- [GOAL OF THE EXERCISE]:
Transcribe word for word the lines below from the line with "destruct (T !! (r, [PX 2 va]))" through the line with "0 <= pa -> (PGSIZE", ends included.
---*---
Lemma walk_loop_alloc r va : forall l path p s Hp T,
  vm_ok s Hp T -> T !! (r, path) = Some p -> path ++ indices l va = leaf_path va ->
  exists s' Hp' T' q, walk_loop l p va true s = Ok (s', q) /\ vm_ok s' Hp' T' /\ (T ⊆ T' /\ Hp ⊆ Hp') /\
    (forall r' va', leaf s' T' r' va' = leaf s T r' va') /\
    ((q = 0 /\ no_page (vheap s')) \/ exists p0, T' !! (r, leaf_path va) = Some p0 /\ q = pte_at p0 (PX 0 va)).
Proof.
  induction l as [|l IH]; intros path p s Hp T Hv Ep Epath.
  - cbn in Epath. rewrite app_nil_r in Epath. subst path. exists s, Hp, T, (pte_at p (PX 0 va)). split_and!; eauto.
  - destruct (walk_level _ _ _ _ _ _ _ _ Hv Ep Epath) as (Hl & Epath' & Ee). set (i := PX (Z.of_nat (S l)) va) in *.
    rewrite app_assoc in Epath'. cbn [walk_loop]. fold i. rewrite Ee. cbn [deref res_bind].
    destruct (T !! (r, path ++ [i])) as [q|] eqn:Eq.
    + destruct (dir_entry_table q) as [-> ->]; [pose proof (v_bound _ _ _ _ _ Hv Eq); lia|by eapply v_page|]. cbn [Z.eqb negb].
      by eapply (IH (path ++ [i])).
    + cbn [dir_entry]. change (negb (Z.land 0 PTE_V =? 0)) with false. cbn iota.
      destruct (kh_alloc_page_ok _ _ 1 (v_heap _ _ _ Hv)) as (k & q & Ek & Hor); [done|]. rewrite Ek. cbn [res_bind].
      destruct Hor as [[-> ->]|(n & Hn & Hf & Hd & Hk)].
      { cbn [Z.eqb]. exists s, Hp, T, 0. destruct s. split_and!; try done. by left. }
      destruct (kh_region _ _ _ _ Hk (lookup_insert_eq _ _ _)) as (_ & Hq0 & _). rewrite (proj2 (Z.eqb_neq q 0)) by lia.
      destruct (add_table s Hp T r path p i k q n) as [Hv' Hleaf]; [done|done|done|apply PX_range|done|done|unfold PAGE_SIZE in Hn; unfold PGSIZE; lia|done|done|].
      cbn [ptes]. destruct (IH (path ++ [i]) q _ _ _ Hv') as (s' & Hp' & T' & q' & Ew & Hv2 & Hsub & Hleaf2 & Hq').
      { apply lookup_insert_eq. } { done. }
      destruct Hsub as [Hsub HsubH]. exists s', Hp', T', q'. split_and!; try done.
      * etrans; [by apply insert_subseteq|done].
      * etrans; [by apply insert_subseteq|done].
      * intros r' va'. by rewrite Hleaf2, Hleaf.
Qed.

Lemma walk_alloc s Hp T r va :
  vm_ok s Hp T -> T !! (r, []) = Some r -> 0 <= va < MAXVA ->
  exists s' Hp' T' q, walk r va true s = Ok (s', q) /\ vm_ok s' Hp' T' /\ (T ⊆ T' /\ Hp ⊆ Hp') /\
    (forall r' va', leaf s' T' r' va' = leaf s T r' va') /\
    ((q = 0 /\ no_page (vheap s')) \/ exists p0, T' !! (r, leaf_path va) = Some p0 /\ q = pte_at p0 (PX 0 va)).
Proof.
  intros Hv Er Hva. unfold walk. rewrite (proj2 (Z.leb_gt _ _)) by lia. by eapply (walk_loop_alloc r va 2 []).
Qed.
---*---
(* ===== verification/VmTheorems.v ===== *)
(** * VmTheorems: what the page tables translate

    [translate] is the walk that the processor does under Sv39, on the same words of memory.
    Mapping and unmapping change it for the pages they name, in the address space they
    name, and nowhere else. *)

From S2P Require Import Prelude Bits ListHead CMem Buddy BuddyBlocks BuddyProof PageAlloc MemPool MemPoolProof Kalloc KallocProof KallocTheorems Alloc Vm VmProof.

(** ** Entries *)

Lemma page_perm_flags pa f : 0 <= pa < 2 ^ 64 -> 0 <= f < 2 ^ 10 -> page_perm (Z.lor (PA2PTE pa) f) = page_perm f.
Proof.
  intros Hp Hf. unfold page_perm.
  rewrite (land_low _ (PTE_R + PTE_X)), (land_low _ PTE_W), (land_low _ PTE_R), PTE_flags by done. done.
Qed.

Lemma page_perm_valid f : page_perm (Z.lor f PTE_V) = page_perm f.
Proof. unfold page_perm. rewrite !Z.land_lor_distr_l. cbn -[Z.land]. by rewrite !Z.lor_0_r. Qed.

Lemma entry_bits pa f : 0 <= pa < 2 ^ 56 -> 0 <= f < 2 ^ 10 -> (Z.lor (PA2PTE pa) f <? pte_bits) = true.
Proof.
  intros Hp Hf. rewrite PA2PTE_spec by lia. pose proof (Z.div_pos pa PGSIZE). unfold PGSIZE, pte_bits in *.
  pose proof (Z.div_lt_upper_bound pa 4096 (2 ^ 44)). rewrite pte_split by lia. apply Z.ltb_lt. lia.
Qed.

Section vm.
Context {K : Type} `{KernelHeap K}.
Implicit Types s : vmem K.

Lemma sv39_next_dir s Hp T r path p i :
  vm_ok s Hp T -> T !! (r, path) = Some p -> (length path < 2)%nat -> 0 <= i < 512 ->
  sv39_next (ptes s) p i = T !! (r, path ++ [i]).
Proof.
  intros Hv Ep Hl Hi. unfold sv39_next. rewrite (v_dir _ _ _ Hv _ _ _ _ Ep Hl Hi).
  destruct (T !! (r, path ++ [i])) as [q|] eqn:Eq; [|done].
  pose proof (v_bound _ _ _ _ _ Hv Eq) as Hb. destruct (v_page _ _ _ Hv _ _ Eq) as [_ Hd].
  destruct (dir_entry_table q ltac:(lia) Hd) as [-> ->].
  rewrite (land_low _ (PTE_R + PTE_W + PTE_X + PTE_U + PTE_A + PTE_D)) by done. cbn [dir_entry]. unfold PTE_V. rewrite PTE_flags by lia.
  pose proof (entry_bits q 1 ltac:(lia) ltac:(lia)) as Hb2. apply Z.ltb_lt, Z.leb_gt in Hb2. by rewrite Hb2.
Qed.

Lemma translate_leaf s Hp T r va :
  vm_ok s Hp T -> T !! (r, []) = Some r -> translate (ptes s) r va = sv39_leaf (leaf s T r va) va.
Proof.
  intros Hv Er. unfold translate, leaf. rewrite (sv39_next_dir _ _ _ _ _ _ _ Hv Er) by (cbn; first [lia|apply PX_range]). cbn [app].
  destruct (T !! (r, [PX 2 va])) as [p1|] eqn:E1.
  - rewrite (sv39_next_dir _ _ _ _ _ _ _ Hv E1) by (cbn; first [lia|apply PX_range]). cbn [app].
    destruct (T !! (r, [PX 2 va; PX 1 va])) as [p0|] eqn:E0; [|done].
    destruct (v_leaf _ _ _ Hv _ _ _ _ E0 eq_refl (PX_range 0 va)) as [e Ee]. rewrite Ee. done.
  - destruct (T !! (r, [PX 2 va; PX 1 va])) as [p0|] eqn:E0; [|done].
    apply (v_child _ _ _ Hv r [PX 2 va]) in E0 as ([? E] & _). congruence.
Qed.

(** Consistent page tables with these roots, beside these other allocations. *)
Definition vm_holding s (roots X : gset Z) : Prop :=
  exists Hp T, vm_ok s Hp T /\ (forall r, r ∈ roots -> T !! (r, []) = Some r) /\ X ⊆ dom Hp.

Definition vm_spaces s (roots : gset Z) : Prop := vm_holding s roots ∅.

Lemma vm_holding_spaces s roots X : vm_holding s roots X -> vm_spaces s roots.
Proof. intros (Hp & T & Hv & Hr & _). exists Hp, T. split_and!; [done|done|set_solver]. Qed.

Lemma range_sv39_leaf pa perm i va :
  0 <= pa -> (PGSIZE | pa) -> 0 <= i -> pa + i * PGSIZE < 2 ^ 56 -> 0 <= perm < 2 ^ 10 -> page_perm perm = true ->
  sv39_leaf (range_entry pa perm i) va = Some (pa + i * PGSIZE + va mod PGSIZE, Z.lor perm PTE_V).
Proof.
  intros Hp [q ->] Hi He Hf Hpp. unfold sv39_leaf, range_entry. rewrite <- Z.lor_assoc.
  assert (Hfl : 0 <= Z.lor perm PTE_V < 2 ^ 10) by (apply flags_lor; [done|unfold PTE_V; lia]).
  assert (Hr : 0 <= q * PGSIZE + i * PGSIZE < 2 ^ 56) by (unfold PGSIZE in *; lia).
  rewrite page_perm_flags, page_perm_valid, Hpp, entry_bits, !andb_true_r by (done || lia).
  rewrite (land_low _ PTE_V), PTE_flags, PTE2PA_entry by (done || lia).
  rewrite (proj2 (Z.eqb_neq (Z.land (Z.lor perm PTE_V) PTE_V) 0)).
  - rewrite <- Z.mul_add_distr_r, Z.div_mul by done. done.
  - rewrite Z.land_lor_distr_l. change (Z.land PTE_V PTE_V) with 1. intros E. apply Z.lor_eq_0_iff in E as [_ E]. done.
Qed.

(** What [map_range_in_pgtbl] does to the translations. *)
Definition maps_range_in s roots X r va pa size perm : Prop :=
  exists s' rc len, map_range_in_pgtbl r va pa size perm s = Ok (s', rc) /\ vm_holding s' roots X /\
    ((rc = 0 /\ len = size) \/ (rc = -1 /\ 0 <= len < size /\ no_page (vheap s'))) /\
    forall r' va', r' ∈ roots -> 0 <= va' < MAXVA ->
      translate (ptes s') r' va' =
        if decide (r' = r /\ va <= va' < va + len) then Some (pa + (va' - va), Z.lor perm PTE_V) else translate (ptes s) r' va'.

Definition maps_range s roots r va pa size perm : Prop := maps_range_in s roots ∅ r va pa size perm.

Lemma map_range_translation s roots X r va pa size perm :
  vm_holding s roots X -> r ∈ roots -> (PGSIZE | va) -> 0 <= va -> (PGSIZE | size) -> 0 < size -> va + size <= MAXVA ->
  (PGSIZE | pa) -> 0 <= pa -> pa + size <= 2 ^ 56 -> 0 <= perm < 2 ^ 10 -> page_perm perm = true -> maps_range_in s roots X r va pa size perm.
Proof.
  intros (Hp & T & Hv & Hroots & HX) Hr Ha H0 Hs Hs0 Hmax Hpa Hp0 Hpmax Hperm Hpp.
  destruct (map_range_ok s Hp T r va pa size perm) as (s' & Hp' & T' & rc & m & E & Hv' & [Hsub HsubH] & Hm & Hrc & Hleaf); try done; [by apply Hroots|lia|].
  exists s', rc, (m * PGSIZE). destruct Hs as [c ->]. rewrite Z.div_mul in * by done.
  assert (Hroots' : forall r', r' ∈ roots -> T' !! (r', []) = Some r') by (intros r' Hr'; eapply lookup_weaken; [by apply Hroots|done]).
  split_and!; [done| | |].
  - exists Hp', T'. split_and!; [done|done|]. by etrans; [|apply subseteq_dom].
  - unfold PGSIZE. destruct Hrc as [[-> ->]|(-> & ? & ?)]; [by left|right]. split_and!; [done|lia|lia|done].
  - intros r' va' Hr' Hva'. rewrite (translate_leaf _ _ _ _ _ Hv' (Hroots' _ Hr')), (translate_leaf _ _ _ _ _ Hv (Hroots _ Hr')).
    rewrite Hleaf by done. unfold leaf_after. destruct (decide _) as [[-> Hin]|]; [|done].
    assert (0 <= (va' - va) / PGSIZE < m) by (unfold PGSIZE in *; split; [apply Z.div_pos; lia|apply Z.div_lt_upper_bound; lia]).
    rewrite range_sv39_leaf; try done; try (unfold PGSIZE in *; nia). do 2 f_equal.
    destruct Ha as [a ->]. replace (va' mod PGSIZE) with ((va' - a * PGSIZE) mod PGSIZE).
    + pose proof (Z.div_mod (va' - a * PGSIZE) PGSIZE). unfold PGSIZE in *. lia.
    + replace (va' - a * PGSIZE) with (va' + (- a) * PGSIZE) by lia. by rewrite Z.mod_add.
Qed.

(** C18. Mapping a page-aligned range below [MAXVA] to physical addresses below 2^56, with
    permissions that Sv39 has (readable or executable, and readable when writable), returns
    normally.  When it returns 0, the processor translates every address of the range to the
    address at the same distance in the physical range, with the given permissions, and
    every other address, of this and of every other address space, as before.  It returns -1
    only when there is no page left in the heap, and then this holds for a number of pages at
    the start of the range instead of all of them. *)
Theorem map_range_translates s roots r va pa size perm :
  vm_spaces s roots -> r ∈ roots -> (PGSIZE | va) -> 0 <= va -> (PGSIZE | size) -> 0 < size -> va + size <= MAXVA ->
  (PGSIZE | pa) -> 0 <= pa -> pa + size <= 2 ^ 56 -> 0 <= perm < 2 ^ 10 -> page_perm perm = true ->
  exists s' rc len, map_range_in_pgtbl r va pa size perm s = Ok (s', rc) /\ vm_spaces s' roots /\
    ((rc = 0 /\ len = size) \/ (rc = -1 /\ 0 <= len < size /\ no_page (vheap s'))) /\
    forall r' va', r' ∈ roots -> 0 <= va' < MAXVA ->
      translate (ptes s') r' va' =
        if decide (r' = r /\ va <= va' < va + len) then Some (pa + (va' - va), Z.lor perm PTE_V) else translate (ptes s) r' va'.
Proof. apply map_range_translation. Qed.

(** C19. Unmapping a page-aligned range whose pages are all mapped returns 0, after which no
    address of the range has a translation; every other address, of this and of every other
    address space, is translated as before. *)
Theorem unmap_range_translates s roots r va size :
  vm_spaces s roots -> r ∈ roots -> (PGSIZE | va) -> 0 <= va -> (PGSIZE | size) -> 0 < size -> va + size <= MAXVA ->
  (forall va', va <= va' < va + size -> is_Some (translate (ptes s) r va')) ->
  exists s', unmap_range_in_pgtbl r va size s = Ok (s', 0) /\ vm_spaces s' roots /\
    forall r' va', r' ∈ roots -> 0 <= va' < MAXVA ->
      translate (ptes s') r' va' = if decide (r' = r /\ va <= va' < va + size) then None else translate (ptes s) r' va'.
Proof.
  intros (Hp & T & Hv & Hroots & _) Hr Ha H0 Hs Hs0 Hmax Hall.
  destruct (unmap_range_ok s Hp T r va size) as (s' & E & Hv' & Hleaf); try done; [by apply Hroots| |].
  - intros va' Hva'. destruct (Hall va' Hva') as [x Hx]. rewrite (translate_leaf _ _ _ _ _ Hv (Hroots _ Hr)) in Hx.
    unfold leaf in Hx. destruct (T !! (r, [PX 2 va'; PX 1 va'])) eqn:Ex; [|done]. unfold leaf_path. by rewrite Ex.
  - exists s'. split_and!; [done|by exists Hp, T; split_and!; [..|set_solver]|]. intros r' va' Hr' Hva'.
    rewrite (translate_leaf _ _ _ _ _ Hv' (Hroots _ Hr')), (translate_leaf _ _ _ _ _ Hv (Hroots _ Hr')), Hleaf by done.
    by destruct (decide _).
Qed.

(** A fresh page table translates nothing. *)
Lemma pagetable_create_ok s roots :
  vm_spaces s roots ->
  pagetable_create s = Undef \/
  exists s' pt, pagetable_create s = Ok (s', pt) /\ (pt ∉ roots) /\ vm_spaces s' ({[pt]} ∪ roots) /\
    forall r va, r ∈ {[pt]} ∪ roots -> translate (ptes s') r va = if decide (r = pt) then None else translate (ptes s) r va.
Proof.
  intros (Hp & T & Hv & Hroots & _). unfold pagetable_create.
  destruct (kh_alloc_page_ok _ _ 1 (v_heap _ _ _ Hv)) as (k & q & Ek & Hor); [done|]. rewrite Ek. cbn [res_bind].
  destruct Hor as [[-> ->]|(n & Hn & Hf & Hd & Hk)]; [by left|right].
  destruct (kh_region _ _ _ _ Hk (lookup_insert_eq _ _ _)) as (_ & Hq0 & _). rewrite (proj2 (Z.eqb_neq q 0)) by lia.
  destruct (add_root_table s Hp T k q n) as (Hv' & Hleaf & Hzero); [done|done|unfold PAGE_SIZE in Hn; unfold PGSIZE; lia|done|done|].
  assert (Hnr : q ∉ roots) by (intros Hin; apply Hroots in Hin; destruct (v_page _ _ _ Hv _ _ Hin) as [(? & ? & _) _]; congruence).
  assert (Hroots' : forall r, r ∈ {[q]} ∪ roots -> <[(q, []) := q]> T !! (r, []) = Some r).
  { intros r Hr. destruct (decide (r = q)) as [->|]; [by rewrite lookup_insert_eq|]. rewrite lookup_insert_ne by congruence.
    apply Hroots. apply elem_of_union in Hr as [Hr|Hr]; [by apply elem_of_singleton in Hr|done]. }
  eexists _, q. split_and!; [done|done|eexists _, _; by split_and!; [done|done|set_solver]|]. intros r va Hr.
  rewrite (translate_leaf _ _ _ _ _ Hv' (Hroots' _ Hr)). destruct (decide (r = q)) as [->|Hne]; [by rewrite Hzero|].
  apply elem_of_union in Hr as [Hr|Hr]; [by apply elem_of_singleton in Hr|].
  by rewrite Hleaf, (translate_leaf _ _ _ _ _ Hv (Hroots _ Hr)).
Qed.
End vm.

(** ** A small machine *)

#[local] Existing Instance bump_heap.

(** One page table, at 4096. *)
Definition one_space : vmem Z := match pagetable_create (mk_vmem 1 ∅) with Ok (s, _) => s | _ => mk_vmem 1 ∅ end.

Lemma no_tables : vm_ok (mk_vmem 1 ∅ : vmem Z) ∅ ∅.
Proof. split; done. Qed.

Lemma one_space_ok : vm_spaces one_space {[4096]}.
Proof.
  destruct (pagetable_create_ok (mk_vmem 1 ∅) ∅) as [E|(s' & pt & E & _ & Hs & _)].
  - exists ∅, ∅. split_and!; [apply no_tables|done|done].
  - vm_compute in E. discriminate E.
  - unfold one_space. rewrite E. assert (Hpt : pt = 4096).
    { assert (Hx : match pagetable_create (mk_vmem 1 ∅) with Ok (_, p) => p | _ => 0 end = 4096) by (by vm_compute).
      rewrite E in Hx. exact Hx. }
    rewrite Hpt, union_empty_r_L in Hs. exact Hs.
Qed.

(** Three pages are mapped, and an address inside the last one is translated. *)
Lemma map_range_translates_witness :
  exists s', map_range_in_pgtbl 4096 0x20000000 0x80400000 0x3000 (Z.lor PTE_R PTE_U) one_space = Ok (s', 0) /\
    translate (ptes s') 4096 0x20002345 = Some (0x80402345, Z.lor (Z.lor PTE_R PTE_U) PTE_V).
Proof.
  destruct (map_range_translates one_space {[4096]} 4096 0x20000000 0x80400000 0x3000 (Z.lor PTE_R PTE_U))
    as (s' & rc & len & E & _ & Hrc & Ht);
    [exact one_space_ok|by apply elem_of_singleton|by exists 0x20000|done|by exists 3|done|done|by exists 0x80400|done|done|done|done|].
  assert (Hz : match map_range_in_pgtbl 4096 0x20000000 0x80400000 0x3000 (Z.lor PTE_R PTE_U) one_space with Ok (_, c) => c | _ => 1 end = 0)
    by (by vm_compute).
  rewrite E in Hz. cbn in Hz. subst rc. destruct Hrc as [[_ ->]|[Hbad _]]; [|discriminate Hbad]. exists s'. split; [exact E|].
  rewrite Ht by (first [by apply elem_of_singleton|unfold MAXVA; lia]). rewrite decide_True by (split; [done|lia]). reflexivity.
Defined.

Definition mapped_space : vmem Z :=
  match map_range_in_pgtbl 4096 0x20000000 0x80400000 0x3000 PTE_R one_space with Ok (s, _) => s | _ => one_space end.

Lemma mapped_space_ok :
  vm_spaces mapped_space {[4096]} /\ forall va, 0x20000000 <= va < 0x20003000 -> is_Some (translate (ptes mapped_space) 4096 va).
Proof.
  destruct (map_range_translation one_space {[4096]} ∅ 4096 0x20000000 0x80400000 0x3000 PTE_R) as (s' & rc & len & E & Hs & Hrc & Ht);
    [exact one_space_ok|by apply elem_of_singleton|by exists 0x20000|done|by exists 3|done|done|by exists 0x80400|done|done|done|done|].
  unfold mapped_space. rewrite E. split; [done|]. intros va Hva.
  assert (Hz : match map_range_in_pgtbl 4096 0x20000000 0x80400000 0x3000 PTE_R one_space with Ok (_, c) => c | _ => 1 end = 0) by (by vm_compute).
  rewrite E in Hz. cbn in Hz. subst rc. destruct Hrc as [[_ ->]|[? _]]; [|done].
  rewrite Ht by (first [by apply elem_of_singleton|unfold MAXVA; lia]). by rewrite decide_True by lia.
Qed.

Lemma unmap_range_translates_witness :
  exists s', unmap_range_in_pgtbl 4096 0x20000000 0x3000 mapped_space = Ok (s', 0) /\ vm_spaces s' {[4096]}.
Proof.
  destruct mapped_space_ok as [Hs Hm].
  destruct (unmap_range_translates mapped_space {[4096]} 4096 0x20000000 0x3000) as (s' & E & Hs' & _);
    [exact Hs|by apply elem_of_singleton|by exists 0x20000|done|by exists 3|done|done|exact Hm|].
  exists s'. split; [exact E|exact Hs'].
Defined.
---*---
- [ANSWER SPACE]:
  destruct (T !! (r, [PX 2 va])) as [p1|] eqn:E1.
  - rewrite (sv39_next_dir _ _ _ _ _ _ _ Hv E1) by (cbn; first [lia|apply PX_range]). cbn [app].
    destruct (T !! (r, [PX 2 va; PX 1 va])) as [p0|] eqn:E0; [|done].
    destruct (v_leaf _ _ _ Hv _ _ _ _ E0 eq_refl (PX_range 0 va)) as [e Ee]. rewrite Ee. done.
  - destruct (T !! (r, [PX 2 va; PX 1 va])) as [p0|] eqn:E0; [|done].
    apply (v_child _ _ _ Hv r [PX 2 va]) in E0 as ([? E] & _). congruence.
Qed.

(** Consistent page tables with these roots, beside these other allocations. *)
Definition vm_holding s (roots X : gset Z) : Prop :=
  exists Hp T, vm_ok s Hp T /\ (forall r, r ∈ roots -> T !! (r, []) = Some r) /\ X ⊆ dom Hp.

Definition vm_spaces s (roots : gset Z) : Prop := vm_holding s roots ∅.

Lemma vm_holding_spaces s roots X : vm_holding s roots X -> vm_spaces s roots.
Proof. intros (Hp & T & Hv & Hr & _). exists Hp, T. split_and!; [done|done|set_solver]. Qed.

Lemma range_sv39_leaf pa perm i va :
  0 <= pa -> (PGSIZE | pa) -> 0 <= i -> pa + i * PGSIZE < 2 ^ 56 -> 0 <= perm < 2 ^ 10 -> page_perm perm = true ->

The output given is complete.